Task to carry out
Return exactly the lines of the records below, starting at the line that contains "[r w1] eqn:Hrun." and ending at the line that contains "db_ok d → r ∈ wss d → deleted_from d r d' →", with both of those lines kept.

Available data
Lemma inviteUser_run w inviter invitee uuid key :
  inviteUser inviter invitee uuid key false w =
  (Ok tt, World (w_cache w) (w_out w ++ [invitation_at (w_rng w) (w_now w) inviter invitee uuid key])
            (S (S (w_rng w))) (w_now w) (w_loc w)).
Proof. done. Qed.

Lemma inviteLoop_run w inviter l uuid key :
  ∃ es w', forM (λ u, inviteUser inviter u uuid key false) l w = (Ok tt, w') ∧
    w_out w' = w_out w ++ es ∧ w_loc w' = w_loc w ∧ w_now w' = w_now w ∧ w_cache w' = w_cache w ∧
    Forall2 (λ u e, ∃ n, e = invitation_at n (w_now w) inviter u uuid key) l es.
Proof.
  revert w. induction l as [|u l IH]; intros w.
  - exists [], w. by rewrite app_nil_r.
  - cbn [forM]. setoid_rewrite (bind_ok _ _ _ _ _ (inviteUser_run w inviter u uuid key)).
    match goal with |- context [forM _ l ?w1] => destruct (IH w1) as (es & w' & Hr & Ho & Hl & Hn & Hc & Hf) end.
    eexists (_ :: es), w'. rewrite Ho, Hl, Hn, Hc. simpl. split_and!; try done.
    + by rewrite <- app_assoc.
    + constructor; [by eexists|done].
Qed.

(** Who may invite: an owner or administrator of the workspace. *)
Definition may_manage (d : DB Tw Tm Ta) (uuid uid : string) : Prop :=
  ∃ r m, r ∈ wss d ∧ ws_uuid r = uuid ∧ m ∈ mss d ∧ ms_workspaceId m = ws_id r ∧
    ms_userId m = uid ∧ lt_undef (roleLevels (ms_role m)) 1 = false.
(** *** Dropping the tables again *)
Definition no_refs (t : table) : Prop :=
  ∀ k c x, ta_cons t !! k = Some c → x ∈ service_tables → references x c = false.

Lemma no_refs_keys cols cs :
  Forall (λ kc, match kc.2 with ForeignKey _ _ _ => False | _ => True end) cs → no_refs (MkTable cols (list_to_map cs)).
Proof.
  intros Hcs k c x Hk _. apply elem_of_list_to_map_2 in Hk. rewrite Forall_forall in Hcs.
  specialize (Hcs _ Hk). by destruct c.
Qed.

Definition unlinked (m : gmap string table) : Prop := map_Forall (λ _ t, no_refs t) m.
Lemma unlinked_insert n t m : no_refs t → unlinked m → unlinked (<[n := t]> m).
Proof. intros. by apply map_Forall_insert_2. Qed.
Lemma unlinked_fresh s : fresh_for s → unlinked (sc_tables s).
Proof. intros Hf n t Hn k c x Hk Hx. by eapply (fr_refs s Hf). Qed.

Lemma exec_drop_service n x s :
  n ∈ service_tables → unlinked (sc_tables s) → sc_tables s !! n = Some x → (∀ i y, sc_indexes s !! i = Some y → y.1 ≠ n) →
  exec (DropTable n) s = Some (MkSchema (delete n (sc_tables s)) (sc_indexes s)).
Proof. intros Hn Hu Hx Hi. eapply exec_drop_table; [done| |done]. intros n' t k c Ht _ Hk. by apply (Hu n' t Ht k). Qed.

Definition ms_bare : table :=
  MkTable (ta_cols (membership_table true)) (delete "FK_2d427c9fcee4242d77174a9fccd" (ta_cons (membership_table true))).
Lemma ms_bare_eq : ms_bare = membership_table false.
Proof. vm_compute. reflexivity. Qed.
Lemma ends_with_m s : ends_with "m"%char (s +:+ "m") = true.
Proof.
  induction s as [|c s IH]; [done|].
  change (String c s +:+ "m") with (String c (s +:+ "m")).
  cbn [ends_with]. destruct (s +:+ "m"); done.
Qed.

(** A digit string, possibly followed by [m], parses as its digits. *)
Lemma parse_digits c s t :
  all_digits (String c s) = true → t = String c s ∨ t = String c s +:+ "m" →
  parseInt t = digits 10 None (String c s) ∧ parseInt10 t = digits 10 None (String c s).
Proof.
  intros Hd Ht. pose proof Hd as [Hc Hs]%andb_true_iff.
  apply bool_decide_eq_true, digit_facts in Hc as (Hsp & Hmi & Hpl & _ & _ & _).
  assert (∃ r, t = String c r ∧ digits 10 None t = digits 10 None (String c s) ∧
    strip_0x t = None) as (r & -> & Hdig & Hx).
  { destruct Ht as [-> | ->].
    - exists s. split_and!; try done. destruct s as [|b s]; [done|]. simpl in Hs.
      apply andb_true_iff in Hs as [Hb _].
      apply bool_decide_eq_true, digit_facts in Hb as (_ & _ & _ & Hx & HX & _).
      simpl. rewrite !(bool_decide_false (b = _)) by done. by rewrite andb_false_r.
    - exists (s +:+ "m"). split_and!; [done|by apply digits_m|].
      destruct s as [|b s]; [by simpl; rewrite andb_false_r|]. simpl in Hs.
      apply andb_true_iff in Hs as [Hb _].
      apply bool_decide_eq_true, digit_facts in Hb as (_ & _ & _ & Hx & HX & _).
      change (String c (String b s) +:+ "m") with (String c (String b (s +:+ "m"))). simpl.
      rewrite !(bool_decide_false (b = _)) by done. by rewrite andb_false_r. }
  unfold parseInt, parseInt10, parse_signed. cbn [trim_left]. rewrite Hsp.
  rewrite !decide_False by done. by rewrite Hx.
Qed.

(** the two readings of a Kubernetes CPU quantity disagree.  The
    quantity [n]m (n millicores) counts as [n] when a pod requests it, as
    Kubernetes defines it, but as [1000 * n] when it is a node's allocatable
    CPU: [parseInt] stops at the [m] and the fallback that strips it is never
    reached, so the capacity check takes the node for a thousand times
    larger. *)
Theorem allocatable_millicores s n :
  all_digits s = true → digits 10 None s = Some n → n ≠ 0 →
  cpu_request (s +:+ "m") = Some n ∧ allocatable (Some (s +:+ "m")) = Some (n * 1000).
Proof.
  intros Hd Hn Hz. destruct s as [|c s]; [done|].
  destruct (parse_digits c s (String c s +:+ "m") Hd) as [Hp _]; [by right|].
  destruct (parse_digits c s (String c s) Hd) as [_ Hq]; [by left|].
  split.
  - unfold cpu_request. by rewrite ends_with_m, drop_first_m, Hq.
  - unfold allocatable, from_option, id. rewrite Hp, Hn. by rewrite decide_False by lia.
Qed.

Lemma allocatable_millicores_witness :
  cpu_request "1930m" = Some 1930 ∧ allocatable (Some "1930m") = Some 1930000.
Proof. apply (allocatable_millicores "1930" 1930); [reflexivity|reflexivity|lia]. Defined.

(** ** Examples *)
#[global] Instance demo_RandomBytes : RandomBytes :=
  {| random_blocks _ _ := replicate 32 7; code_fuel := 1 |}.
#[global] Instance demo_Orm : Orm := {| find_undef := true; del_undef := true |}.
#[global] Instance demo_K8s : K8s := {| listNode := Ok [Some "4"]; listNamespacedPod := Ok [] |}.
#[global] Instance demo_Users : Users := {| users_by_uid u := [demo_profile u] |}.

Lemma demo_bytes n j : Forall is_byte (random_blocks n j).
Proof. apply Forall_replicate. unfold is_byte. lia. Qed.
Lemma demo_uuid n : truthy (uuid_of n) = true.
Proof. by apply bool_decide_eq_true. Qed.

Definition demo_code : AccessCode :=
  AcRow 7 "CCCCCCCCCCCCCCCC" "mark" "req-1" UNUSED None None (Some 5000).
Definition demo_code_world : world CC CDB :=
  World ∅ [] 0 1000 (MkDB (db_ws demo_db) (db_ms demo_db) (LTable [demo_code] 8)).

Lemma demo_acs : acs (w_loc demo_code_world) = [demo_code].
Proof. reflexivity. Qed.
Lemma demo_code_world_ok : db_ok (w_loc demo_code_world).
Proof.
  destruct demo_db_ok. split; try done; rewrite ?demo_acs; set_solver.
Qed.

Lemma createAccessRequest_admission_witness :
  ∃ w', createAccessRequest (demo_profile "ivan") None demo_code_world = (Ok tt, w') ∧
    canProvision demo_code_world = (Ok true, demo_code_world).
Proof.
  destruct (createAccessRequest (demo_profile "ivan") None demo_code_world) as [r w'] eqn:Hrun.
  assert (r = Ok tt) as ->.
  { change r with ((r, w').1). rewrite <- Hrun. vm_compute. reflexivity. }
  exists w'. split; [reflexivity|].
  destruct (createAccessRequest_admission (demo_profile "ivan") None demo_code_world _ _ demo_bytes eq_refl demo_uuid Hrun) as [_ H].
  by destruct (H eq_refl).
Defined.

Lemma consumeAccessCode_once_witness :
  ∃ w', consumeAccessCode (demo_profile "mark") "CCCCCCCCCCCCCCCC" demo_code_world = (Ok true, w') ∧
    consumeAccessCode (demo_profile "mark") "CCCCCCCCCCCCCCCC" w' =
      (Throw (HttpException 403 "ACCESS_CODE_ALREADY_USED"), w').
Proof.
  destruct (consumeAccessCode (demo_profile "mark") "CCCCCCCCCCCCCCCC" demo_code_world) as [r w'] eqn:Hrun.
  assert (r = Ok true) as ->.
  { change r with ((r, w').1). rewrite <- Hrun. vm_compute. reflexivity. }
  exists w'. split; [reflexivity|].
  destruct (consumeAccessCode_once _ _ _ _ _ demo_code_world_ok Hrun) as (a & _ & _ & _ & _ & _ & H).
  exact H.
Defined.

Lemma demo_consumable : consumable (demo_profile "mark") (w_now demo_code_world) demo_code.
Proof. split; [done|]. split; [done|]. simpl. lia. Qed.
Lemma demo_code_in : demo_code ∈ acs (w_loc demo_code_world).
Proof. rewrite demo_acs. by left. Qed.

Lemma consume_race_witness :
  ∃ r w', consume_interleaved (demo_profile "mark") "CCCCCCCCCCCCCCCC" demo_code_world = (r, w') ∧
    (r = Ok true ∨ r = Throw QueryFailed) ∧ is_ok r = true.
Proof.
  destruct (consume_interleaved (demo_profile "mark") "CCCCCCCCCCCCCCCC" demo_code_world) as [r w'] eqn:Hrun.
  exists r, w'. split; [done|]. split.
  - exact (consume_race _ _ _ _ _ _ demo_code_world_ok demo_code_in eq_refl demo_consumable Hrun).
  - change r with ((r, w').1). rewrite <- Hrun. vm_compute. reflexivity.
Defined.

(** The whole cycle, run: requested, approved with the mailed token, consumed
    with the code of the notice. *)
Definition cycle_requested : world CC CDB := (createAccessRequest (demo_profile "ivan") None demo_code_world).2.
Definition cycle_token : string := match w_out cycle_requested with [Mail _ _ tok] => tok | _ => "" end.
Definition cycle_approved : world CC CDB := (fulfillAccessRequest "approve" cycle_token cycle_requested).2.
Definition cycle_code : string :=
  match last (w_out cycle_approved) with
  | Some (Rmq _ _ (NotifyUser _ (Ntfn _ _ _ (WorkspaceAccessRequest _ code _)))) => code
  | _ => ""
  end.
Definition cycle_consumed (t : Z) : res bool * world CC CDB :=
  consumeAccessCode (demo_profile "ivan") cycle_code (at_now t cycle_approved).

Lemma access_lifecycle_witness :
  createAccessRequest (demo_profile "ivan") None demo_code_world = (Ok tt, cycle_requested) ∧
  fulfillAccessRequest "approve" cycle_token cycle_requested = (Ok tt, cycle_approved) ∧
  (∃ a, a ∈ acs (w_loc cycle_approved) ∧ ac_status a = UNUSED ∧ (cycle_consumed 2000).1 = Ok true ∧
    replaced (ac_mark_used 2000 a) (w_loc cycle_approved) (w_loc (cycle_consumed 2000).2)) ∧
  (cycle_consumed 900000000).1 = Throw (HttpException 400 "ACCESS_CODE_EXPIRED").
Proof.
  assert (∀ a, a ∈ acs (w_loc demo_code_world) → ac_uuid a ≠ uuid_of (w_rng demo_code_world)) as Hnew.
  { rewrite demo_acs. intros a [->|Ha%elem_of_nil]%elem_of_cons; [discriminate|done]. }
  assert (createAccessRequest (demo_profile "ivan") None demo_code_world = (Ok tt, cycle_requested)) as Hreq
    by (vm_compute; reflexivity).
  assert (fulfillAccessRequest "approve" cycle_token cycle_requested = (Ok tt, cycle_approved)) as Happ
    by (vm_compute; reflexivity).
  split; [exact Hreq|]. split; [exact Happ|].
  pose proof (access_lifecycle (demo_profile "ivan") None demo_code_world cycle_requested demo_code_world_ok demo_bytes eq_refl
    demo_uuid Hnew Hreq) as (to & req & tok & code & Hout & Hrest).
  assert (tok = cycle_token) as ->.
  { unfold cycle_token. rewrite Hout. reflexivity. }
  destruct (Hrest _ _ Happ) as [Hf|(_ & n & a & Hout2 & Ha & _ & Hst & _ & Hcon)]; [discriminate Hf|].
  assert (code = cycle_code) as -> by (unfold cycle_code; rewrite Hout2, last_snoc; reflexivity).
  split.
  - exists a. split; [exact Ha|]. split; [exact Hst|].
    specialize (Hcon 2000 _ _ (surjective_pairing (cycle_consumed 2000))). vm_compute (Z.leb 2000 _) in Hcon.
    destruct Hcon as [Hq|[Ht Hrep]]; [vm_compute in Hq; discriminate Hq|]. split; [exact Ht|exact Hrep].
  - specialize (Hcon 900000000 _ _ (surjective_pairing (cycle_consumed 900000000))).
    vm_compute (Z.leb 900000000 _) in Hcon. exact (proj1 Hcon).
Defined.

Definition demo_request : AccessRequestPayload := AccessReq "mark" "someone" "Some Name" None "req-1".
Lemma approve_replay_witness :
  ∃ w1 w2, consumeAccessCode (demo_profile "mark") "CCCCCCCCCCCCCCCC" demo_code_world = (Ok true, w1) ∧
    fulfillAccessRequest "approve" (request_token demo_request) w1 = (Ok tt, w2) ∧
    ∃ a, a ∈ acs (w_loc w2) ∧ consumable (demo_profile "mark") 1000 a.
Proof.
  destruct (consumeAccessCode (demo_profile "mark") "CCCCCCCCCCCCCCCC" demo_code_world) as [r w1] eqn:Hrun.
  destruct (fulfillAccessRequest "approve" (request_token demo_request) w1) as [r2 w2] eqn:Happ.
  assert (r = Ok true) as ->.
  { change r with ((r, w1).1). rewrite <- Hrun. vm_compute. reflexivity. }
  assert (r2 = Ok tt) as ->.
  { change r2 with ((r2, w2).1). rewrite <- Happ. change w1 with ((Ok true, w1).2). rewrite <- Hrun.
    vm_compute. reflexivity. }
  exists w1, w2. split; [done|]. split; [done|].
  destruct (approve_replay (demo_profile "mark") "CCCCCCCCCCCCCCCC" demo_code_world _ w1 (request_token demo_request) _ _ demo_code_world_ok ltac:(rewrite demo_acs; set_solver) Hrun
    (jwt_verify_sign _ _) ltac:(rewrite demo_acs; intros a [->|Ha%elem_of_nil]%elem_of_cons; done) Happ)
    as (a & Ha & _ & Hc). eauto.
Defined.
(* ===== verification/Coherence.v ===== *)
(** The workspace service and the gateway together: the gateway's cached
    memberships agree with the workspace service's tables once it has
    processed the events the workspace service sends. *)
From S2P Require Import Prelude JS Messages Keys Interfaces Validation Entities Tokens Fixtures Invite Manage ManageUpdate ManageDelete GwMembership.
From Stdlib Require Import Lia.

Section coherence.
Context {C Tw Tm Ta : Type} `{!Cache C, !CacheLaws C}.
Context `{!Repo Tw WorkspaceE Workspace, !Repo Tm MembershipE Membership,
          !Repo Ta AccessCodeE AccessCode}.
Context `{!RepoLaws Tw WorkspaceE Workspace, !RepoLaws Tm MembershipE Membership,
          !RepoLaws Ta AccessCodeE AccessCode}.
Context `{!Random, !JWT, !Secret, !Env, !Peers}.
Context {X : Type}.
Abbreviation W := (world C (DB Tw Tm Ta)).
Implicit Types w : W.

(** The membership check that the gateway sends over RabbitMQ is served by
    [isUserMemberOf]. *)
Definition rpc_of (w : W) : MembershipRpc :=
  {| rpc_check uid uuid := (isUserMemberOf uid uuid w).1 |}.

Lemma rpc_of_sound w : db_ok (w_loc w) → rpc_sound (H := rpc_of w) (is_member (w_loc w)).
Proof. intros Hok uid uuid v Hv. by apply isUserMemberOf_Ok. Qed.

(** The event reaches the gateway, which shares the cache. *)
Definition gateway_after (w : W) (g : X) : world C X := World (w_cache w) [] 0 (w_now w) g.

Lemma deleted_member d r d' uuid u :
  db_ok d → r ∈ wss d → deleted_from d r d' →
  is_member d uuid u → uuid ≠ ws_uuid r → is_member d' uuid u.
Proof.
  intros Hok Hr (Hws & Hms & _) (r' & m & Hr' & Huu & Hm & Hw & Hu) Hne.
  assert (ws_id r' ≠ ws_id r) as Hid.
  { intros Heq. apply Hne. by rewrite <- Huu, (ok_ws_id _ Hok r' r Hr' Hr Heq). }
  exists r', m. rewrite Hws, Hms. split_and!; try done. by rewrite Hw.
Qed.

Lemma deleted_not_member d r d' u :
  deleted_from d r d' → db_ok d → r ∈ wss d → ¬ is_member d' (ws_uuid r) u.
Proof.
  intros (Hws & Hms & _) Hok Hr (r' & m & Hr' & Huu & _).
  apply Hws in Hr' as [Hr' Hne]. apply Hne. by apply (ok_ws_uuid _ Hok).
Qed.

(** revocation by deletion, end to end.  When the workspace service has
    deleted a workspace and the gateway has processed the last event it
    sent, the gateway's cache is again coherent with the tables, and every
    membership check for that workspace is refused, whoever asks. *)
Theorem deletion_revokes uid uuid w w' (g : X) :
  db_ok (w_loc w) → (∀ m, m ∈ mss (w_loc w) → colon_free (ms_userId m)) →
  coherent (is_member (w_loc w)) (w_cache w) →
  deleteWorkspace uid (Some uuid) w = (Ok tt, w') →
  ∃ e g', last (w_out w') = Some e ∧
    on_event e (gateway_after w' g) = (Ok tt, g') ∧
    coherent (is_member (w_loc w')) (w_cache g') ∧
    ∀ u, is_ok (@checkMembership C X _ (rpc_of w') u uuid g').1 = false.
Proof.
  intros Hok Hcf Hco Hrun.
  assert (∀ u, membership_in (w_cache w') u = membership_in (w_cache w) u) as Hsame.
  { intros u. by apply (preserves_run _ _ _ _ _ (frame_membership_delete u _ uid (Some uuid)) Hrun). }
  apply deleteWorkspace_ok in Hrun as (ws & members & es & Hws & Huu & Hdel & Hok' & _ & Hmem & _ & Hout);
    [|done..].
  destruct (handleWorkspaceDeleted_run uuid members (gateway_after w' g)) as (g' & Hr & Hl & _ & Hc).
  assert (coherent (is_member (w_loc w')) (w_cache g')) as Hco'.
  { intros u x v. rewrite Hc. case_decide as Hd; [done|]. unfold cached_answer. simpl. rewrite Hsame.
    intros Hv. destruct (Hco u x v Hv) as [Htr Hm]. split; [done|].
    eapply (deleted_member (w_loc w) ws); try done. intros ->. apply Hd. split; [|done].
    rewrite <- Huu in *. by apply Hmem. }
  exists (Redis "workspace.deleted" None (WorkspaceDeleted uuid members)), g'.
  split_and!; [|done|done|].
  - rewrite Hout, app_assoc, last_app. done.
  - intros u. assert (¬ is_member (w_loc w') uuid u) as Hno.
    { rewrite <- Huu. by eapply deleted_not_member. }
    rewrite checkMembership_run.
    destruct (cached_answer (w_cache g') u uuid) as [v|] eqn:Ha; [by apply Hco' in Ha as [_ ?]|].
    destruct (rpc_check u uuid) as [v|e] eqn:Hrpc; [|done].
    by apply (rpc_of_sound w' Hok') in Hrpc as [_ ?].
Qed.

(** a members update that returns is followed by the gateway too: once
    the announced event is processed, no removed user has a cached
    membership of the workspace left, and the cache is coherent with the new
    tables. *)
Theorem members_update_revokes uid data id req w w' (g : X) :
  db_ok (w_loc w) → coherent (is_member (w_loc w)) (w_cache w) →
  up_id data = Some id → up_members data = Some req →
  updateWorkspace uid data w = (Ok tt, w') →
  ∃ e g', last (w_out w') = Some e ∧
    on_event e (gateway_after w' g) = (Ok tt, g') ∧
    coherent (is_member (w_loc w')) (w_cache g').
Proof.
  intros Hok Hco Hid Hreq Hrun.
  pose proof (preserves_run _ _ _ _ _ (cache_updateWorkspace (w_cache w) uid data) Hrun eq_refl) as Hcache.
  apply (updateWorkspace_members_ok uid data id req) in Hrun
    as (r & es & Hr & Hrid & _ & Hws & Hms & _ & added & removed & Hout & Hadd & Hrem); [|done..].
  destruct (handleMembersModified_run (ws_uuid r) added removed (gateway_after w' g))
    as (g' & Hg & _ & _ & Hc).
  exists (Redis "workspace.members.modified" None (MembersModified (ws_uuid r) added removed)), g'.
  split_and!; [by rewrite Hout, app_assoc, last_app|done|].
  intros u x v Hv. apply Hc in Hv as (Hor & v0 & Hv0 & Hvv). simpl in Hv0. rewrite Hcache in Hv0.
  destruct (Hco u x v0 Hv0) as [Htr Hm]. split; [destruct Hvv; by subst|].
  destruct Hm as (r' & m & Hr' & Huu & Hm & Hw & Hu).
  destruct (decide (ws_id r' = id)) as [Heq|Hne].
  - assert (r' = r) as -> by (apply (ok_ws_id _ Hok); congruence || done).
    exists (edited data r), m. rewrite Hws, Hms, edited_id, edited_uuid. split_and!; try done; [by left|].
    intros _. destruct (decide (u ∈ req)) as [|Hnr]; [by rewrite Hu|].
    destruct Hor as [Hor|Hor]; [|done]. destruct Hor. apply Hrem. split; [|done]. by exists r, m.
  - exists r', m. rewrite Hws, Hms, elem_of_cons, elem_of_lfilter. split_and!; try done.
    + right. split; [done|]. by rewrite bool_decide_false.
    + intros ?. congruence.
Qed.
End coherence.

(** ** Examples: one user's membership is cached, then revoked. *)
Definition demo_cached_world : world CC CDB :=
  World {[CACHEKEY_MEMBERSHIP "mark" := (CMembership [("ws-1", MInfo "hide-env-go" false)], None)]}
    [] 0 1000 demo_db.

Lemma demo_mark_member : is_member (w_loc demo_cached_world) "ws-1" "mark".
Proof.
  exists demo_ws, demo_member. unfold wss, mss. rewrite !list_r_rows. simpl.
  split_and!; try done; set_solver.
Qed.

Lemma demo_cached_coherent : coherent (is_member (w_loc demo_cached_world)) (w_cache demo_cached_world).
Proof.
  intros u x v. unfold cached_answer, membership_in. simpl. rewrite lookup_singleton.
  case_decide as Hd; [|done]. apply (inj CACHEKEY_MEMBERSHIP) in Hd as <-. simpl.
  case_decide as Hx; [|done]. intros [= <-]. subst. split; [done|]. exact demo_mark_member.
Qed.

Lemma demo_cached_world_ok : db_ok (w_loc demo_cached_world).
Proof. exact demo_db_ok. Qed.

Lemma deletion_revokes_witness :
  ∃ w' e g', deleteWorkspace "olga" (Some "ws-1") demo_cached_world = (Ok tt, w') ∧
    last (w_out w') = Some e ∧ on_event e (gateway_after w' tt) = (Ok tt, g') ∧
    is_ok (@checkMembership _ _ _ (rpc_of w') "mark" "ws-1" g').1 = false.
Proof.
  destruct (deleteWorkspace "olga" (Some "ws-1") demo_cached_world) as [r w'] eqn:Hrun.
  assert (r = Ok tt) as ->.
  { change r with ((r, w').1). rewrite <- Hrun. vm_compute. reflexivity. }
  destruct (deletion_revokes "olga" "ws-1" demo_cached_world w' tt demo_cached_world_ok)
    as (e & g' & He & Hg & _ & Hck); [|exact demo_cached_coherent|exact Hrun|].
  - unfold mss. rewrite list_r_rows. simpl. intros m Hm.
    repeat (apply elem_of_cons in Hm as [->|Hm]); [done|done|by apply elem_of_nil in Hm].
  - exists w', e, g'. split_and!; [done|done|done|apply Hck].
Defined.

Definition demo_remove_mark : UpdateDTO := MkUpdate (Some 1) None None (Some ["olga"]) None.
Lemma members_update_revokes_witness :
  ∃ w' e g', updateWorkspace "olga" demo_remove_mark demo_cached_world = (Ok tt, w') ∧
    last (w_out w') = Some e ∧ on_event e (gateway_after w' tt) = (Ok tt, g') ∧
    coherent (is_member (w_loc w')) (w_cache g').
Proof.
  destruct (updateWorkspace "olga" demo_remove_mark demo_cached_world) as [r w'] eqn:Hrun.
  assert (r = Ok tt) as ->.
  { change r with ((r, w').1). rewrite <- Hrun. vm_compute. reflexivity. }
  destruct (members_update_revokes "olga" demo_remove_mark 1 ["olga"] demo_cached_world w' tt
    demo_cached_world_ok demo_cached_coherent eq_refl eq_refl Hrun) as (e & g' & He & Hg & Hc).
  exists w', e, g'. done.
Defined.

Answer space
  destruct (consumeAccessCode (demo_profile "mark") "CCCCCCCCCCCCCCCC" demo_code_world) as [r w1] eqn:Hrun.
  destruct (fulfillAccessRequest "approve" (request_token demo_request) w1) as [r2 w2] eqn:Happ.
  assert (r = Ok true) as ->.
  { change r with ((r, w1).1). rewrite <- Hrun. vm_compute. reflexivity. }
  assert (r2 = Ok tt) as ->.
  { change r2 with ((r2, w2).1). rewrite <- Happ. change w1 with ((Ok true, w1).2). rewrite <- Hrun.
    vm_compute. reflexivity. }
  exists w1, w2. split; [done|]. split; [done|].
  destruct (approve_replay (demo_profile "mark") "CCCCCCCCCCCCCCCC" demo_code_world _ w1 (request_token demo_request) _ _ demo_code_world_ok ltac:(rewrite demo_acs; set_solver) Hrun
    (jwt_verify_sign _ _) ltac:(rewrite demo_acs; intros a [->|Ha%elem_of_nil]%elem_of_cons; done) Happ)
    as (a & Ha & _ & Hc). eauto.
Defined.
(* ===== verification/Coherence.v ===== *)
(** The workspace service and the gateway together: the gateway's cached
    memberships agree with the workspace service's tables once it has
    processed the events the workspace service sends. *)
From S2P Require Import Prelude JS Messages Keys Interfaces Validation Entities Tokens Fixtures Invite Manage ManageUpdate ManageDelete GwMembership.
From Stdlib Require Import Lia.

Section coherence.
Context {C Tw Tm Ta : Type} `{!Cache C, !CacheLaws C}.
Context `{!Repo Tw WorkspaceE Workspace, !Repo Tm MembershipE Membership,
          !Repo Ta AccessCodeE AccessCode}.
Context `{!RepoLaws Tw WorkspaceE Workspace, !RepoLaws Tm MembershipE Membership,
          !RepoLaws Ta AccessCodeE AccessCode}.
Context `{!Random, !JWT, !Secret, !Env, !Peers}.
Context {X : Type}.
Abbreviation W := (world C (DB Tw Tm Ta)).
Implicit Types w : W.

(** The membership check that the gateway sends over RabbitMQ is served by
    [isUserMemberOf]. *)
Definition rpc_of (w : W) : MembershipRpc :=
  {| rpc_check uid uuid := (isUserMemberOf uid uuid w).1 |}.

Lemma rpc_of_sound w : db_ok (w_loc w) → rpc_sound (H := rpc_of w) (is_member (w_loc w)).
Proof. intros Hok uid uuid v Hv. by apply isUserMemberOf_Ok. Qed.

(** The event reaches the gateway, which shares the cache. *)
Definition gateway_after (w : W) (g : X) : world C X := World (w_cache w) [] 0 (w_now w) g.

Lemma deleted_member d r d' uuid u :
  db_ok d → r ∈ wss d → deleted_from d r d' →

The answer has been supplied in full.